Exercise aim –
Report the count, and only the count, of lines in the records that include the word "Prop".

Stored data –

(* ===== verification/CompressorTile.v ===== *)
(** CompressorMetadata: the specification of an output row, and the tiles. *)

From S2P Require Import Prelude AscendC Compressor.

(** Rows of a matrix stored contiguously. *)
Section MatrixRows.
Context {A : Type}.
Implicit Types (t : tensor A) (f : Z -> A).

Lemma div_mod_row n r c : 0 <= c < n -> (r * n + c) / n = r /\ (r * n + c) mod n = c.
Proof.
  intros Hc. rewrite Z.div_add_l, Z.div_small by lia. split; [lia|].
  rewrite Z.add_comm, Z.mod_add, Z.mod_small by lia. done.
Qed.

Lemma write_rows_in t o rows n f r c :
  o <= r < o + rows -> 0 <= c < n -> t_at (write_range t (o * n) (rows * n) f) (r * n + c) = f ((r - o) * n + c).
Proof.
  intros Hr Hc. replace (r * n + c) with (o * n + ((r - o) * n + c)) by lia. apply write_range_in. nia.
Qed.

Lemma write_rows_out t o rows n f r c :
  ~ o <= r < o + rows -> 0 <= rows -> 0 <= c < n -> t_at (write_range t (o * n) (rows * n) f) (r * n + c) = t_at t (r * n + c).
Proof. intros Hr Hrows Hc. apply write_range_out. nia. Qed.
End MatrixRows.

(** Unfolds the lenses of the kernel state. *)
Ltac cs_simpl :=
  cbn [lget lset c_ub c_gm cub cgm prefixLocal startPosLocal cuSeqlensLocal blockTableLocal slotLocal cosLocal sinLocal
       pipeEvents compressCos compressSin slotMapping prefixBuf startPosBuf cuSeqlensBuf blockTableBuf slotBuf cosQueue
       sinQueue pipeFlags compressCosGm compressSinGm slotMappingGm] in *.

Section Pipe.
Context {T : Type}.
Implicit Types (s : CS T).

Lemma wp_Pipe ev (Q : unit -> CS T -> Prop) s : pipeFlags (cub s) = ∅ -> Q tt s -> wp (Pipe ev) Q s.
Proof. intros Hf HQ. unfold Pipe. apply (wp_Pulse pipeEvents); [|done]. simpl. rewrite Hf. set_solver. Qed.

Lemma wp_Pipe_seq {B} ev (m : M (CS T) fault_kind B) (Q : B -> CS T -> Prop) s :
  pipeFlags (cub s) = ∅ -> wp m Q s -> wp (Pipe ev ≫= fun _ => m) Q s.
Proof. intros Hf HQ. by apply wp_bind, wp_Pipe. Qed.
End Pipe.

Response below –
2